#### RECORDS FOR THIS TASK

(** A request for the order, with the headers that sign it. *)
Definition signed_order (o : OrderRequest) (x : OrderRequest * ServiceAuth.headers) : Prop :=
  x.1 = o /\ exists t, ServiceAuth._get_internal_auth_headers (service_env env) (clock env t) (uuid4 env t) "POST" orders_path None
    (ServiceAuth.BytesBody (encode (order_body o))) None None = Ok x.2.

(** A submission sends its order at most three times, each time signed; when it returns, the last reply is its result,
    and what it raises is not an exception that is retried. *)
Definition submission_trace (o : OrderRequest) (r : result OrderSubmission) (before : list (OrderRequest * ServiceAuth.headers))
    (batch : list (OrderRequest * ServiceAuth.headers)) : Prop :=
  Forall (signed_order o) batch /\
  match r with
  | Ok x => batch <> [] /\ read_reply [200; 201] (gateway_api env (before ++ batch)) = Ok x
  | Raise e => retryable e = false
  end.

Lemma attempts_trace o left : forall s, exists r s' batch,
  attempts left (h ← sign_post env orders_path (order_body o) None; post_order env o h) s = (r, s') /\
  o_orders_sent s' = o_orders_sent s ++ batch /\ (length batch <= left)%nat /\ submission_trace o r (o_orders_sent s) batch.
Proof.
  induction left as [|left IH]; intros s; cbn [attempts].
  { exists (Raise RetryError), s, []. split_and!; [done|by rewrite app_nil_r|done|]. by split. }
  rewrite M_bind_run. unfold sign_post at 1. set (s1 := set_redis_tick (o_redis s) s).
  destruct (ServiceAuth._get_internal_auth_headers _ _ _ _ _ _ _ _ _) as [h|e] eqn:Eh.
  - unfold post_order at 1. cbv zeta. change (o_orders_sent s1) with (o_orders_sent s). change (o_signal_requests s1) with (o_signal_requests s).
    set (sent := o_orders_sent s ++ [(o, h)]).
    assert (Hsig : signed_order o (o, h)) by (split; [done|]; by exists (o_ticks s)).
    destruct (read_reply [200; 201] (gateway_api env sent)) as [x|e] eqn:Er.
    + eexists _, _, [(o, h)]. split; [reflexivity|]. split_and!; [done|cbn; lia|]. split; [by constructor|]. by split.
    + destruct (retryable e) eqn:Et.
      * destruct (IH (set_sent (o_signal_requests s) sent s1)) as (r & s' & batch & -> & Hs & Hl & Hb & Hr).
        exists r, s', ((o, h) :: batch). split; [done|]. cbn in Hs. unfold sent in Hs. rewrite <- app_assoc in Hs.
        split_and!; [done|cbn; lia|]. split; [by constructor|]. destruct r as [x|e']; [|done].
        destruct Hr as [_ Hr]. split; [done|]. cbn in Hr. unfold sent in Hr. by rewrite <- app_assoc in Hr.
      * eexists _, _, [(o, h)]. split; [reflexivity|]. split_and!; [done|cbn; lia|]. split; [by constructor|done].
  - assert (Ee : retryable e = false).
    { unfold ServiceAuth._get_internal_auth_headers in Eh. destruct (bool_decide _); [|done]. destruct (bool_decide _); [done|]. by injection Eh as <-. }
    rewrite Ee. exists (Raise e), s1, []. split_and!; [done|by rewrite app_nil_r|cbn; lia|]. by split.
Qed.

(** What the submission makes of a mapping, and the requests it sends for it. *)
Definition submitted (m m' : SignalOrderMapping) (before batch : list (OrderRequest * ServiceAuth.headers)) : Prop :=
  match mp_order_qty m, mp_order_side m with
  | Some qty, Some side =>
      (length batch <= 3)%nat /\ exists r, submission_trace (market_order m qty side) r before batch /\
        m' = match r with
             | Ok x => set_submission x m
             | Raise e => set_rejected (submission_failure env e) m
             end
  | _, _ => m' = m /\ batch = []
  end.

Definition has_side (m : SignalOrderMapping) : Prop := mp_order_qty m <> None -> mp_order_side m <> None.

Lemma submit_mapping_run m s : has_side m -> exists m' s' batch,
  submit_mapping env m s = (Ok m', s') /\ o_orders_sent s' = o_orders_sent s ++ batch /\ submitted m m' (o_orders_sent s) batch.
Proof.
  unfold has_side, submit_mapping, submitted. intros Hm. destruct (mp_order_qty m) as [qty|].
  - destruct (mp_order_side m) as [side|]; [|by destruct Hm]. unfold try_except. rewrite M_bind_run.
    destruct (attempts_trace (market_order m qty side) MAX_ATTEMPTS s) as (r & s' & batch & E & Hs & Hl & Ht).
    unfold submit_order. rewrite E. destruct r as [x|e]; (eexists _, s', batch; split; [reflexivity|]; split; [done|];
      split; [done|]; eexists; split; [exact Ht|done]).
  - exists m, s, []. split_and!; [done|by rewrite app_nil_r|done|done].
Qed.

(** The mappings after submission, with the requests sent for each, after [before]. *)
Inductive all_submitted : list (OrderRequest * ServiceAuth.headers) -> list SignalOrderMapping -> list SignalOrderMapping ->
    list (list (OrderRequest * ServiceAuth.headers)) -> Prop :=
| submitted_none before : all_submitted before [] [] []
| submitted_one before m m' batch ms ms' batches :
    submitted m m' before batch -> all_submitted (before ++ batch) ms ms' batches ->
    all_submitted before (m :: ms) (m' :: ms') (batch :: batches).

Lemma submit_orders_run ms : Forall has_side ms -> forall acc s, exists ms' s' batches,
  for_each (fun done m => m' ← submit_mapping env m; mret (done ++ [m'])) acc ms s = (Ok (acc ++ ms'), s') /\
  o_orders_sent s' = o_orders_sent s ++ concat batches /\ all_submitted (o_orders_sent s) ms ms' batches.
Proof.
  induction 1 as [|m ms Hm _ IH]; intros acc s; cbn [for_each].
  { exists [], s, []. rewrite !app_nil_r. split_and!; [done..|constructor]. }
  rewrite !M_bind_run. destruct (submit_mapping_run m s Hm) as (m' & s1 & batch & -> & H1 & H2).
  change ((mret (acc ++ [m']) : M orch (list SignalOrderMapping)) s1) with (@Ok (list SignalOrderMapping) (acc ++ [m']), s1).
  cbv beta iota. destruct (IH (acc ++ [m']) s1) as (ms' & s' & batches & -> & H3 & H4).
  exists (m' :: ms'), s', (batch :: batches). rewrite <- app_assoc. split; [done|]. rewrite H3, H1, <- app_assoc.
  split; [done|]. constructor; [done|]. by rewrite <- H1.
Qed.
End submission.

########

» **REQUIREMENT**: Give the number of lines above that contain the word "retryable", with no other text.

» **SOLUTION TO THIS TASK**: 3